What is expected
Here is a block of records. Copy every line in it that includes "elements".

↓

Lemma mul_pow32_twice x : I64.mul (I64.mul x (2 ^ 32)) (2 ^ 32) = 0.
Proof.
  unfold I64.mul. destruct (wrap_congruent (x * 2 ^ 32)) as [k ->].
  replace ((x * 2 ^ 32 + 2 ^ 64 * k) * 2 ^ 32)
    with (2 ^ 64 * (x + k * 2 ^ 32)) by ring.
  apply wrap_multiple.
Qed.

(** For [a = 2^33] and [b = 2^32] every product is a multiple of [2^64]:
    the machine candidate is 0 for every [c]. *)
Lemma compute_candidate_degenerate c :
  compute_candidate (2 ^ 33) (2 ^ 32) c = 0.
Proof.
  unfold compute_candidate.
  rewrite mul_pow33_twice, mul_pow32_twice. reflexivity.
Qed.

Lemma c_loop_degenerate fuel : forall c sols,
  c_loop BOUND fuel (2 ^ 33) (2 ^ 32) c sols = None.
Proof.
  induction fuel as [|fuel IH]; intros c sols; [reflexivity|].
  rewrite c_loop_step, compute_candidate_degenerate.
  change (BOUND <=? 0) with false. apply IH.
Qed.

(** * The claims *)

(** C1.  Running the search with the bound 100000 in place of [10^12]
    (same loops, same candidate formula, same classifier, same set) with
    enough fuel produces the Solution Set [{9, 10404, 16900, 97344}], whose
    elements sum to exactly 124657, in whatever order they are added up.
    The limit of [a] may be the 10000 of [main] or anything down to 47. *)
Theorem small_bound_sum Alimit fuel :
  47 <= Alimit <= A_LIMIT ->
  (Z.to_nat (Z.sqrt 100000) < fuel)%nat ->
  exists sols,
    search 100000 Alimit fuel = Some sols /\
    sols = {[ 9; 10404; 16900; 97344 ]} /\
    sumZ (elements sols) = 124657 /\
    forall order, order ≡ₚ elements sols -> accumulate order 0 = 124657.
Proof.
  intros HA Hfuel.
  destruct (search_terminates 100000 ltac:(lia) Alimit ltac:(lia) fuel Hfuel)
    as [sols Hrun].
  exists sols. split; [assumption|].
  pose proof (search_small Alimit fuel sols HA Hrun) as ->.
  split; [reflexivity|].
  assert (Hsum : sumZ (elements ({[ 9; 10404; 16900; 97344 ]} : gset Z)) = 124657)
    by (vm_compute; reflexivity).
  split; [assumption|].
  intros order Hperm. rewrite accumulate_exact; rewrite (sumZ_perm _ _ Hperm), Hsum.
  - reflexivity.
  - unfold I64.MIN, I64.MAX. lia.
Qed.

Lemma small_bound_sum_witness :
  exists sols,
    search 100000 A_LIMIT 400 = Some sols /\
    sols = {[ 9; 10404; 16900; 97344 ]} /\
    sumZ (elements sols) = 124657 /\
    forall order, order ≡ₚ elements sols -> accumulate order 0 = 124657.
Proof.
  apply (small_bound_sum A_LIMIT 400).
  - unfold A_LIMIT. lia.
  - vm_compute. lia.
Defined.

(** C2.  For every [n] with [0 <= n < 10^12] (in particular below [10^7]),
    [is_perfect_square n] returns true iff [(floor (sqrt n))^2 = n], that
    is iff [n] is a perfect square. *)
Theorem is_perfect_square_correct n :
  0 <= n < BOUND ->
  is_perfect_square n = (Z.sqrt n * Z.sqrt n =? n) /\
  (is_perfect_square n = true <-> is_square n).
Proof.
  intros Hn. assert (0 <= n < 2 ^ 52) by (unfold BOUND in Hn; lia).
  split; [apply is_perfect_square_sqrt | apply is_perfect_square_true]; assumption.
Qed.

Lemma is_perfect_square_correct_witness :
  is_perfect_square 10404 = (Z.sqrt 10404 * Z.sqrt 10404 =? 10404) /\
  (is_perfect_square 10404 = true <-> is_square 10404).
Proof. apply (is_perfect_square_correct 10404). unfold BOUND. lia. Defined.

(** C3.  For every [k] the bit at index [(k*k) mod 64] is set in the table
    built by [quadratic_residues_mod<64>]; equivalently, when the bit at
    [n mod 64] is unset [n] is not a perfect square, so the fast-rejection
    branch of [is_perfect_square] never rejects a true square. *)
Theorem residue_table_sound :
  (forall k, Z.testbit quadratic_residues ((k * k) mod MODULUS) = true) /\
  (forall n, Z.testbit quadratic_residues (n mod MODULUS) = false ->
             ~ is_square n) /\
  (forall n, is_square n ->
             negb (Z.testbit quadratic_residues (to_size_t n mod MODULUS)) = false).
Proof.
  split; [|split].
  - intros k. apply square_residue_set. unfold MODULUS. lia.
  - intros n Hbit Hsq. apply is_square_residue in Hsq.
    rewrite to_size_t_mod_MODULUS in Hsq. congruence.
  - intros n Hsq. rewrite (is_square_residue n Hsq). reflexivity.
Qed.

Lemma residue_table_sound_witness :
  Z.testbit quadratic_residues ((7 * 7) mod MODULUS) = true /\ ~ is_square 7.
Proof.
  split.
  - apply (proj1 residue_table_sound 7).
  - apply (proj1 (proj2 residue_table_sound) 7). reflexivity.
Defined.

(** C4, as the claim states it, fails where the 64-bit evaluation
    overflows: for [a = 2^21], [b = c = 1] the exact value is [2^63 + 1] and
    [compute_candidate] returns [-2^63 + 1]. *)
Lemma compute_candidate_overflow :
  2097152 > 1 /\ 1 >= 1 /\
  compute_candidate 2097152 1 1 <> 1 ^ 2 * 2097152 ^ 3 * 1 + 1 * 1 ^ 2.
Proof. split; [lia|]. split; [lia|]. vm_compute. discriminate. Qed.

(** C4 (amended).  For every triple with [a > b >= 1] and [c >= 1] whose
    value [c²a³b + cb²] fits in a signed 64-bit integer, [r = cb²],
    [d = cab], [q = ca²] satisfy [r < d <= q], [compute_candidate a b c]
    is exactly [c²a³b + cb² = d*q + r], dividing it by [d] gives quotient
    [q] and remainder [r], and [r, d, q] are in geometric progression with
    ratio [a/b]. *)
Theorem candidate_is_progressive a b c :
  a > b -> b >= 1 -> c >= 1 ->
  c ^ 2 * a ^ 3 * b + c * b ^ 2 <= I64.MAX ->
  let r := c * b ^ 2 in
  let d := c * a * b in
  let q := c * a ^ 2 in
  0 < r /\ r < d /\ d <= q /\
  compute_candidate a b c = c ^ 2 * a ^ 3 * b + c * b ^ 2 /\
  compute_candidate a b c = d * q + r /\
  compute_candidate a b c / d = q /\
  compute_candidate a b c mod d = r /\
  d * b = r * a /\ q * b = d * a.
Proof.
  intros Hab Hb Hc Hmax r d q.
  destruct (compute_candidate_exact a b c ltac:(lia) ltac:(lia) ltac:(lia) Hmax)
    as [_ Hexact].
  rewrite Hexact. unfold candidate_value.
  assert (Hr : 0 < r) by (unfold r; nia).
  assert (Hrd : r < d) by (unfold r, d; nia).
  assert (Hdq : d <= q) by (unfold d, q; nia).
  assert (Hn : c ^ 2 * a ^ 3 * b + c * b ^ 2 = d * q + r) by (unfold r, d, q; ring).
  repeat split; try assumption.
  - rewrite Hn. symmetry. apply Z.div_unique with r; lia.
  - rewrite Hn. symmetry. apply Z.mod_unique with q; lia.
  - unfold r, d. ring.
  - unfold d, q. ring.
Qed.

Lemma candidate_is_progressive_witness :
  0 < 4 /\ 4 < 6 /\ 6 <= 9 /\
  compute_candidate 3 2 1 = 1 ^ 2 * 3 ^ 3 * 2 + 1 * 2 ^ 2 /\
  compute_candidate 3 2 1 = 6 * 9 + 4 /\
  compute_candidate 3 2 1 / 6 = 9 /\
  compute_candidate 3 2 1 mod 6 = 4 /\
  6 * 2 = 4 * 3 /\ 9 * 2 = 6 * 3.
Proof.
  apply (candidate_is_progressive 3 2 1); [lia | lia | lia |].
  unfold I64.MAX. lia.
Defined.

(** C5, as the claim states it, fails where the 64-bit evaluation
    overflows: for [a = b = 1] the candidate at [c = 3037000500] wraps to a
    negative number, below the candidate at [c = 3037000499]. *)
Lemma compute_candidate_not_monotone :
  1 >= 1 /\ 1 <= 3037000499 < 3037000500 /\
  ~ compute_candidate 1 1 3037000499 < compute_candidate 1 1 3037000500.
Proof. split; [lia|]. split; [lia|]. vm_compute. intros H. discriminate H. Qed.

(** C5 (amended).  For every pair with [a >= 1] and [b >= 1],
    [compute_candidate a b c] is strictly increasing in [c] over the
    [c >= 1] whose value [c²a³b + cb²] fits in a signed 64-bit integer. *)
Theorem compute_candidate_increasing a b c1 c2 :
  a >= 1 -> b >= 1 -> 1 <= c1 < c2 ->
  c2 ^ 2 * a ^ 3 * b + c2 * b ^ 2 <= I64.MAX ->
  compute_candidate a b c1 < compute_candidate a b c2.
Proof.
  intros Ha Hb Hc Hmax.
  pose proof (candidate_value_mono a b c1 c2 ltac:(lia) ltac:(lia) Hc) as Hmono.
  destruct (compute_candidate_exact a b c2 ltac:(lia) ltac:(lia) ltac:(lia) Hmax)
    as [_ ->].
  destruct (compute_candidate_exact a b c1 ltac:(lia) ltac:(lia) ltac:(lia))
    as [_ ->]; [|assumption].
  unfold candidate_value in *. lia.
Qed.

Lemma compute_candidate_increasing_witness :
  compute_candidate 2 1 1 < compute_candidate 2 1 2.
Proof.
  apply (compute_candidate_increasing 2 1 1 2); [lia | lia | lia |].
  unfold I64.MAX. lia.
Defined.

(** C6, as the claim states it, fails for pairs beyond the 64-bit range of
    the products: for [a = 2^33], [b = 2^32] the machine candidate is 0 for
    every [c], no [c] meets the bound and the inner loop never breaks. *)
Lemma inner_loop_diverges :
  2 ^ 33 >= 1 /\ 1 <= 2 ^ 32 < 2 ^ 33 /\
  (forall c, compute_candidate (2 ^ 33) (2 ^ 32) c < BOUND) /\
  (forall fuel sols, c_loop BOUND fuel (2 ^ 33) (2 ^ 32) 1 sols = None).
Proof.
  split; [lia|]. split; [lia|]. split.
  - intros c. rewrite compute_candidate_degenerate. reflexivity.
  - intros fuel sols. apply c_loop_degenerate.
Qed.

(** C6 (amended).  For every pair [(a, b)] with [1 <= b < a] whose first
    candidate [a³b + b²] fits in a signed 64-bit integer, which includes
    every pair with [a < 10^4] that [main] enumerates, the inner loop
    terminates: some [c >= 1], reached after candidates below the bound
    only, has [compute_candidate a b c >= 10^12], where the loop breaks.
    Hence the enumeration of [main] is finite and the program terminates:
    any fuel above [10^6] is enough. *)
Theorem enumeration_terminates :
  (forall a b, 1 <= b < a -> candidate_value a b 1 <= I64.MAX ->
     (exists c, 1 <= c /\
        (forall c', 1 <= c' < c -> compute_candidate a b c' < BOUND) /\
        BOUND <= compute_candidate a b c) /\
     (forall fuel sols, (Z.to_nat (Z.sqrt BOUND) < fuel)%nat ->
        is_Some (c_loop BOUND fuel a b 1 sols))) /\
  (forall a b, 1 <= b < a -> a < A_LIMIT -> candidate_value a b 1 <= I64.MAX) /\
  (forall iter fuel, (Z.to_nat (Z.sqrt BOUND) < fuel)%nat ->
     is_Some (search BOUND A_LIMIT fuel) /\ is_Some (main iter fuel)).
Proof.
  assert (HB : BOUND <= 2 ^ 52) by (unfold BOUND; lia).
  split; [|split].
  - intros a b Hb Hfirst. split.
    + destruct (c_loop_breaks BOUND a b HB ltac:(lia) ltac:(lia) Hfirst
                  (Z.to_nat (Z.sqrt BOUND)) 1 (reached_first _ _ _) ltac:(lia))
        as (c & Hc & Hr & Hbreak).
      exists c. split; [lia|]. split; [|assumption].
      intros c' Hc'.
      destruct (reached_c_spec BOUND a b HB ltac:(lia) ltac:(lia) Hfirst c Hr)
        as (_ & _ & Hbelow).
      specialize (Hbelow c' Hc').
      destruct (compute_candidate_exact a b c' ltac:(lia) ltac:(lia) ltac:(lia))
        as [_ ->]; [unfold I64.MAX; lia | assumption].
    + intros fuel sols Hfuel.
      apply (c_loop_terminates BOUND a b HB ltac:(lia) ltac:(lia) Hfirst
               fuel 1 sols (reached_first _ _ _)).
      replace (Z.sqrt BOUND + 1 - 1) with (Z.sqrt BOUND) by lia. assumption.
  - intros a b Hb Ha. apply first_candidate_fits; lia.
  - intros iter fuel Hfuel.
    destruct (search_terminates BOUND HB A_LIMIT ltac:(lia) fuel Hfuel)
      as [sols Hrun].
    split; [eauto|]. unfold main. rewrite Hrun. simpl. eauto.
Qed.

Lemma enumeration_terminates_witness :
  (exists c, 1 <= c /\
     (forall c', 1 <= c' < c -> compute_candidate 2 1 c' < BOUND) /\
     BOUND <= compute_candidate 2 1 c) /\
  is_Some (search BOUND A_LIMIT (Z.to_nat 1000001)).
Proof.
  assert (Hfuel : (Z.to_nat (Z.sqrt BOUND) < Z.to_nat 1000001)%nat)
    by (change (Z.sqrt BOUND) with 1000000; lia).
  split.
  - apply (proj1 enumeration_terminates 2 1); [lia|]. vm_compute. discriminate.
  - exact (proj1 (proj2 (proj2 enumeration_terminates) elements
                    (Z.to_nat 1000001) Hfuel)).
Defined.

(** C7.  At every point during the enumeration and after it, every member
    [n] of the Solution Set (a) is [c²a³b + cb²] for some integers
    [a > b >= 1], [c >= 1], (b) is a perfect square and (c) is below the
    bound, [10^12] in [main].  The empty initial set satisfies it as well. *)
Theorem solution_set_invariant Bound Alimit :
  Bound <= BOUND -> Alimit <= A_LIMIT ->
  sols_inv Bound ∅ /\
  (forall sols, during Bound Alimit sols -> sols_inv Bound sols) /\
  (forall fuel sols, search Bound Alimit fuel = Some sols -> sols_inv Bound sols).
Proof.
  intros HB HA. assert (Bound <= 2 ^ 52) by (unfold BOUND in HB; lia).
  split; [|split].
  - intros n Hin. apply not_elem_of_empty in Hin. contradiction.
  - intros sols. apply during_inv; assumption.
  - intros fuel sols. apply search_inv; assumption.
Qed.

↑

Response for this exercise
    elements sum to exactly 124657, in whatever order they are added up.
    sumZ (elements sols) = 124657 /\
    forall order, order ≡ₚ elements sols -> accumulate order 0 = 124657.
  assert (Hsum : sumZ (elements ({[ 9; 10404; 16900; 97344 ]} : gset Z)) = 124657)
    sumZ (elements sols) = 124657 /\
    forall order, order ≡ₚ elements sols -> accumulate order 0 = 124657.
  - exact (proj1 (proj2 (proj2 enumeration_terminates) elements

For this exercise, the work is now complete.